Recent clinical trials for advanced radioiodine refractory DTC and for MTC have focused on semiselective kinase inhibitors that target VEGF receptors, RET, additional RTK’s such as PDGFR and FGFR, and to a lesser extent, RAF. Among the strongest results reported to date are for pazopanib in DTC, with a 49% PR rate, and significant prolongation of progression-free survival (8). Among the strongest results reported for MTC are for vandetanib, associated with a 45% PR rate, and prolonged PFS in a randomized phase III trial (9). Other drugs with activity against DTC and/or MTC include sunitinib, sorafenib, axitinib, and cabozantinib, sharing a major common target of VEGFR2 with additional receptor tyrosine kinases including RET in most cases (10, 11).

There has been increasing interest in targeting RAF, focusing on the BRAF mutant subset of DTC. Salerno, et al. reported encouraging preclinical data for the RAF inhibitor PLX4720 (12). The related compound PLX4032 (Roche R05185426, Vemurafenib) resulted in PR or prolonged stable disease in the three DTC patients reported by Flaherty et al. in a Phase I trial focused primarily on melanoma (13). Based on poor responses to RAF inhibitors in RAS-mutant melanoma, a developing consensus is that thyroid cancer RAF inhibitor development probably should be restricted to the BRAF mutant subset of DTC and ATC (14). Selective RAF inhibitors such as PLX4032 can lead to paradoxically increased ERK signaling, especially in settings where there upstream pathway activation, such as with RAS mutations and low to moderate RAF inhibitor doses (15).
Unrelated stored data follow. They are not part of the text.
Definition check_combination (c : Companions) (s : Selections)
    (overlay : option (list RetainedDirectBuffer)) (members : option (list RetainedCompositeMember)) : Py unit :=
  _ ← reject (some c.(merge_manifest) && negb (some overlay) && negb (some members))
    (encoded_buffer_error "encoded composite manifest requires two retained merge tables");
  _ ← reject (some c.(third_member) && negb (some c.(merge_manifest)))
    (unsupported_error "encoded third composite member requires an exact composite manifest");
  _ ← reject (some c.(nested_member) && (negb (some c.(third_member)) || negb (some c.(merge_manifest))))
    (unsupported_error "encoded nested composite member requires three retained merge tables");
  _ ← reject (some c.(fourth_member) && (negb (some c.(third_member)) || negb (some c.(merge_manifest))))
    (unsupported_error "encoded fourth composite member requires an exact composite manifest");
  _ ← reject (negb (some c.(third_member)) && some s.(selected_third_excluded))
    (unsupported_error "encoded third EXCLUDE selection requires an exact third composite member");
  _ ← reject (negb (some c.(fourth_member)) && some s.(selected_fourth_excluded))
    (unsupported_error "encoded fourth EXCLUDE selection requires an exact fourth composite member");
  _ ← reject (some s.(included) && negb (some c.(merge_manifest)))
    (unsupported_error "encoded INCLUDE selection requires an exact composite manifest");
  _ ← reject (some s.(selected_right_excluded) && negb (some c.(merge_manifest)))
    (unsupported_error "encoded right EXCLUDE selection requires an exact composite manifest");
  _ ← reject (some s.(included) && (some s.(selected_right_excluded) || some s.(selected_third_excluded)
      || some s.(selected_fourth_excluded)))
    (encoded_buffer_error "encoded composite root selection cannot mix INCLUDE and EXCLUDE postings");
  _ ← reject (some c.(nested_member) && some s.(included))
    (encoded_buffer_error "encoded nested composite member does not support outer INCLUDE");
  reject (some s.(selected_scope_map) && negb (scope_maps_supported c s))
    (unsupported_error ("encoded anonymous scope remapping requires an exact two-member "
      +:+ "or bounded nested-member composite")).

(** ** The constructor *)

(** The rows of the composite, and whether they are leaves of a manifest. *)
Definition parse_plan
    : Py (option (list DynamicCompositeMemberInput) * option (list DynamicCompositeMemberInput) * bool * usize) :=
  inputs ← optionally parse_dynamic_composite_members i.(in_composite_members);
  root_inputs ← optionally parse_dynamic_composite_members i.(in_composite_root_members);
  let recursive_leaf_plan := is_recursive inputs in
  _ ← reject (recursive_leaf_plan && existsb (fun input => negb (has_path input)) (default [] inputs))
    (encoded_buffer_error "encoded recursive leaf plan requires one exact path per retained table");
  max_overlay_depth ← overlay_depth_limit recursive_leaf_plan;
  mret (inputs, root_inputs, recursive_leaf_plan, max_overlay_depth).

Definition assemble_compiler (buffers : list RetainedDirectBuffer) (c : Companions) (s : Selections)
    (overlay : option (list RetainedDirectBuffer)) (limits : option (usize * usize))
    (members : option (list RetainedCompositeMember)) : EncodedDirectCompiler := {|
  compiler_buffers := table_of buffers;
  overlay_delta_buffers := table_of <$> overlay;
  third_member_buffers := table_of <$> c.(third_buffers);
  fourth_member_buffers := table_of <$> c.(fourth_buffers);
  nested_member_view := some i.(in_nested_member_view);
  merge_manifest_view := some i.(in_merge_manifest_view);
  composite_members := members;
  canonical_merge_limits := limits;
  compiler_included := s.(included);
  compiler_excluded := s.(excluded);
  right_excluded := s.(selected_right_excluded);
  third_excluded := s.(selected_third_excluded);
  fourth_excluded := s.(selected_fourth_excluded);
  compiler_scope_map := s.(selected_scope_map);
  right_scope_map := s.(selected_right_scope_map);
  root_annotation_buffers := table_of <$> c.(root_annotation);
|}.

Definition new : Fuelled EncodedDirectCompiler :=
  '(inputs, root_inputs, recursive_leaf_plan, max_overlay_depth) ← ready parse_plan;
  buffers ← ready (retained_view recursive_leaf_plan i.(in_encoded_view) i.(in_expected_owner)
    i.(in_descriptor_sha256));
  s ← ready retain_selections;
  c ← ready retain_companions;
  composite ← dynamic_composite c s recursive_leaf_plan max_overlay_depth inputs root_inputs;
  ready (
    '(overlay, limits) ← match composite with
      | Some (_, limits) => mret (None, Some limits)
      | None => overlay_tables c
      end;
    let members := fst <$> composite in
    _ ← check_combination c s overlay members;
    mret (assemble_compiler buffers c s overlay limits members)).
End inputs.
End new.

(** ** A compiler that was constructed *)

Lemma Fuelled_bind_inl {A B} (m : Fuelled A) (f : A -> Fuelled B) b :
  m ≫= f = Some (inl b) -> exists a, m = Some (inl a) /\ f a = Some (inl b).
Proof. destruct m as [[]|]; cbn; [eauto|done|done]. Qed.

Lemma ready_inl {A} (m : Py A) a : ready m = Some (inl a) -> m = inl a.
Proof. unfold ready. congruence. Qed.

(** Take a chain of [Fuelled] apart. *)
Ltac fuelled_inv :=
  repeat match goal with
  | E : (_ ≫= _) = Some (inl _) |- _ => apply Fuelled_bind_inl in E as (?&?&E)
  | E : (let '(_, _) := ?p in _) = Some (inl _) |- _ => destruct p
  | E : ready _ = Some (inl _) |- _ => apply ready_inl in E
  end; py_inv.

Section constructed.
Context `{Python}.
Context (fuel : nat) (i : Inputs).

Lemma optionally_is_some {A B} (f : A -> Py B) value result :
  optionally f value = inl result -> is_Some result <-> is_Some value.
Proof using Type.
  destruct value; cbn; intros E; py_inv; subst; [|done].
  split; intros _; eauto.
Qed.

(** Where a member of the composite keeps its table, and when it has a ROOT. *)
Definition member_placed (root_inputs : option (list DynamicCompositeMemberInput))
    (indexed : usize * DynamicCompositeMemberInput) (member : RetainedCompositeMember) : Prop :=
  (indexed.1 = 0 <-> member.(member_buffers) = None) /\
  (is_Some member.(member_root) <-> is_Some (root_inputs ≫= fun inputs => get inputs indexed.1)).

Lemma retain_member_placed recursive root_inputs retained indexed retained' :
  retain_member recursive root_inputs retained indexed = inl retained' ->
  exists member, retained' = retained ++ [member] /\ member_placed root_inputs indexed member.
Proof using Type.
  destruct indexed as [index input]. unfold retain_member. intros E. py_inv. subst.
  eexists. split; [done|]. split; cbn.
  - match goal with E : member_table _ _ _ = inl _ |- _ => revert E end. unfold member_table.
    destruct (N.eqb_spec index 0); intros E; py_inv; subst; done.
  - by eapply optionally_is_some.
Qed.

Lemma retained_members_placed recursive root_inputs rows retained :
  foldM (retain_member recursive root_inputs) [] rows = inl retained ->
  Forall2 (member_placed root_inputs) rows retained.
Proof using Type.
  intros E. refine (Py_foldM_ind _ (Forall2 (member_placed root_inputs)) _ _ _ E _ _); [constructor|].
  intros done_ x s s' IH (member&->&Hm)%retain_member_placed. by apply Forall2_app, Forall2_cons.
Qed.

(** The members of a composite as a compilation expects them. *)
Record members_ready (members : list RetainedCompositeMember) : Prop := {
  ready_base : exists first rest, members = first :: rest /\ first.(member_buffers) = None /\
    Forall (fun member => is_Some member.(member_buffers)) rest;
  ready_roots : Forall (fun member => is_Some member.(member_root)) members \/
    Forall (fun member => member.(member_root) = None) members;
}.
(* ===== verification/Paths.v ===== *)
(** * What the leaves of a manifest are

    [leaf_path] is the specification: a path from a view follows the references
    of the segments down to a local table.  The search of [Topology], which
    resolves each view once and keeps what it found, returns exactly these paths;
    what it accepts has no cycle and no chain of overlays that is too long; and
    it ends within the work it may spend on validation.  The rows of a leaf plan
    are then these paths, and those of a ROOT plan follow its CLOSURE. *)

From stdpp Require Import gmap.
From S2P Require Import Prelude Errors Partial Lists Text Readers Columns Generic Retained Objects Topology Leaves Manifests.
Local Open Scope string_scope.
Local Open Scope list_scope.
Local Open Scope N_scope.

Section paths.
Context `{Python}.
Context (descriptor_sha256 : object) (max_work max_overlay_depth max_leaves : usize).
Context (retain_empty_direct_leaves : bool).

(** ** The graph *)

(** What the validation of a view reads, and the work it counts. *)
Definition inspect_view (view owner : object) : Py (usize * RecursiveValidatedTopologyNode) :=
  _ ← validate_encoded_view_header view owner descriptor_sha256;
  buffers ← retained_structural_buffers view;
  segments ← recursive_segments view;
  _ ← reject (is_empty segments) (encoded_buffer_error "encoded recursive leaf manifest cannot be empty");
  node_work ← recursive_manifest_validation_work buffers segments;
  node ← validate_recursive_topology_node view owner buffers segments;
  mret (node_work, node).

Definition valid_view (view : object) (node : RecursiveValidatedTopologyNode) : Prop :=
  exists owner work, inspect_view view owner = inl (work, node).

Abbreviation key := (object * RecursiveLeafSelection)%type.

(** From a view that is selected with its children to a child. *)
Definition edge (a b : key) : Prop :=
  a.2 = All /\ exists node child, valid_view a.1 node /\ child ∈ node.(children) /\
    b = (child.(child_view), child.(child_selection)).
Definition table_sources (compiler : EncodedDirectCompiler) : Sources :=
  {| source_composite := None; source_columns := base_table compiler |}.

Lemma one_table_sources compiler : one_table compiler -> compile_sources compiler = inl (table_sources compiler).
Proof. intros [Hm _]. unfold compile_sources, dynamic_composite_columns, retained_base_columns. by rewrite Hm. Qed.

Lemma one_table_prepares `{LowercaseTable} `{Layout} compiler fuel rounds options roles :
  one_table compiler ->
  prepare_sources compiler fuel rounds (table_sources compiler) options roles =
  inl (prepare_direct (base_table compiler) (root_document compiler) options roles None None None).
Proof. intros [_ Ho]. unfold prepare_sources, overlay_delta_columns. by rewrite Ho. Qed.

Section served.
Context `{LowercaseTable} `{Layout} (compiler : EncodedDirectCompiler).
Context (allowed : Request -> Prop).

(** A preparation of an allowed compilation, and its batch program. *)
Definition program (P : DirectPreparation) (l : list DirectEdge) : Prop :=
  exists r roles obs k, allowed r /\
    fst (prepare_direct (base_table compiler) (root_document compiler) r.(request_options) roles None None None obs k) = Ok P /\
    direct_edges (base_table compiler) P = Ok l.

(** The stream has delivered [sent] of its program and [rest] is left. *)
Record stream_at (s : PreparedDirectBatches) (sent rest : list DirectEdge) : Prop := {
  stream_program : program s.(preparation) (sent ++ rest);
  stream_paced : exists n, paced (base_table compiler) s.(preparation) n s.(cursor) rest;
  stream_left : stream_remaining_edges s = len rest;
}.

(** A batch taken from a stream: it may be cancelled or need more fuel;
    otherwise it is the next edges of the program. *)
Lemma stream_next s sent rest fuel size obs k :
  stream_at s sent rest ->
  let result := fst (next_source_batch (table_sources compiler) s.(preparation) fuel s.(cursor) size obs k) in
  result = OutOfFuel \/ result = Err Cancelled \/
  exists edges next rest', result = Ok (edges, next) /\ rest = edges ++ rest' /\
    len edges = N.min (len rest) size /\ stream_at (commit_cursor s next) (sent ++ edges) rest'.
Proof using Type.
  intros [Hprog [n Hn] Hleft]. unfold next_source_batch, table_sources. cbn.
  set (P := preparation s) in *. set (columns := base_table compiler) in *. fold P in Hn |- *.
  destruct (run_next_batch columns P (max n fuel) (max n fuel) s.(cursor) rest size ltac:(lia))
    as (c1&R&Hp1&Hr1); [by eapply paced_le, Hn; lia|done|].
  set (amount := N.to_nat (N.min (len rest) size)) in *.
  destruct (transparent_obs (Transparent := transparent_prepare_next_batch columns None P (max n fuel) (cursor s) size) obs k)
    as [E|E].
  all: destruct (fst (prepare_next_batch columns None P fuel (cursor s) size obs k)) as [a|e| |] eqn:Ef;
    [..|by left].
  all: rewrite (prepare_next_batch_more columns None P fuel (max n fuel)) in E by (try lia; by rewrite Ef).
  all: rewrite Ef in E; try (right; by left); try done.
  all: rewrite R in E; try done. injection E as ->.
  right; right. exists (take amount rest), c1, (drop amount rest).
  split_and!; [done|by rewrite take_drop|unfold len; rewrite length_take; subst amount; unfold len; lia|].
  split; cbn; [by rewrite <- app_assoc, take_drop|by exists (max n fuel)|done].
Qed.
(** ** The invariant *)

Definition asked (r : Request) : Prop :=
  allowed r /\ (r.(coarse) = false -> r.(request_batch_edges) <> 0).

(** A drain holds the stream of the output. *)
Record drained (o : DirectBatchOutput) (sent : list DirectEdge) (d : Drain) (rest : list DirectEdge)
    : Prop := {
  drained_rest : rest <> [];
  drained_stream : stream_at d.(drain_stream) sent rest;
  drained_size : d.(drain_batch_edges) = o.(batch_edges);
  drained_left : o.(cancelled) = false -> o.(output_remaining) = len rest;
}.

(** What a call knows at each section. *)
Definition thread_ok (o : DirectBatchOutput) (sent : list DirectEdge) (t : Thread) : Prop :=
  match t with
  | CompileBegin r => allowed r
  | CompileClaim r sources | CompilePrepare r sources => asked r /\ sources = table_sources compiler
  | CompileChunks r sources s chunks =>
      asked r /\ sources = table_sources compiler /\ r.(coarse) = true /\ exists rest, stream_at s chunks.(chunk_edges) rest
  | CompilePython r s chunks | CompileCommit r s chunks _ =>
      asked r /\ exists rest, stream_at s chunks.(chunk_edges) rest /\
        if r.(coarse) then rest = [] else chunks.(chunk_edges) = []
  | CompileStoreChunks _ chunks | CompileStorePeak _ chunks => exists P, program P chunks.(chunk_edges)
  | CompileRelease _ (inl (Edges edges)) => exists P, program P edges
  | CompileRelease _ (inl (Batch _)) => False
  | DrainPrepare d | DrainAbort d _ => exists rest, drained o sent d rest
  | DrainPython d edges next | DrainCommit d edges next _ => exists rest,
      drained o sent d (edges ++ rest) /\ edges <> [] /\ len edges <= o.(batch_edges) /\
      stream_at (commit_cursor d.(drain_stream) next) (sent ++ edges) rest
  | _ => True
  end.
(* ===== verification/Lengths.v ===== *)
(** * The table of lengths and the byte cursor

    [CanonicalTable::build] leaves, for every node, the length of its canonical
    encoding.  [CanonicalByteCursor] emits the canonical encoding of a node, and
    a comparison of two nodes is the lexicographic order of their encodings. *)

From S2P Require Import Prelude Errors Partial Lists Tags Text Workspace Readers Columns Nodes Generic Search Cycles.
From S2P Require Import Structure Validated Budget Encode Terms.
Local Open Scope string_scope.
Local Open Scope list_scope.
Local Open Scope N_scope.

(** ** Widths *)

Lemma varint_width_loop_eq rounds v w : v < 128 ^ N.of_nat (S rounds) ->
  varint_width_loop rounds v w + 1 = w + len (leb128 v).
Proof.
  revert v w. induction rounds as [|rounds IH]; intros v w Hv; rewrite leb128_eq; cbn [varint_width_loop].
  - change (v < 128) in Hv. destruct (N.ltb_spec v 128); [|lia].
    rewrite len_cons, len_nil. lia.
  - destruct (N.leb_spec 128 v), (N.ltb_spec v 128); try lia;
      [|rewrite len_cons, len_nil; lia].
    rewrite len_cons, IH; [lia|]. rewrite shiftr_7. apply N.Div0.div_lt_upper_bound.
    by rewrite Nat2N.inj_succ, N.pow_succ_r' in Hv.
Qed.

Lemma varint_width_eq v : v <= usize_max -> varint_width v = len (leb128 v).
Proof.
  intros Hv. unfold varint_width. assert (Hb : v < 128 ^ N.of_nat 10) by (eapply N.le_lt_trans; [exact Hv|done]).
  pose proof (varint_width_loop_eq 9 v 1 Hb). lia.
Qed.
In the current thyroid cancer preclinical study, we combined RAF-MEK-ERK inhibition with inhibition of PI3K-AKT-mTOR and VEGFR2. We hypothesize that both PI3K-AKT-mTOR and RAF-MEK-ERK signaling are important for thyroid cancer resistance to apoptosis and tumor progression. In these settings, targeted anti-VEGFR therapy or RAF inhibition could be ineffective if PI3K survival signaling remains intact. We selected a combination of two promising drugs in current development to simultaneously target the RAF-MEK-ERK and PI3K-AKT-mTOR pathways, using a combination with potential for further clinical development.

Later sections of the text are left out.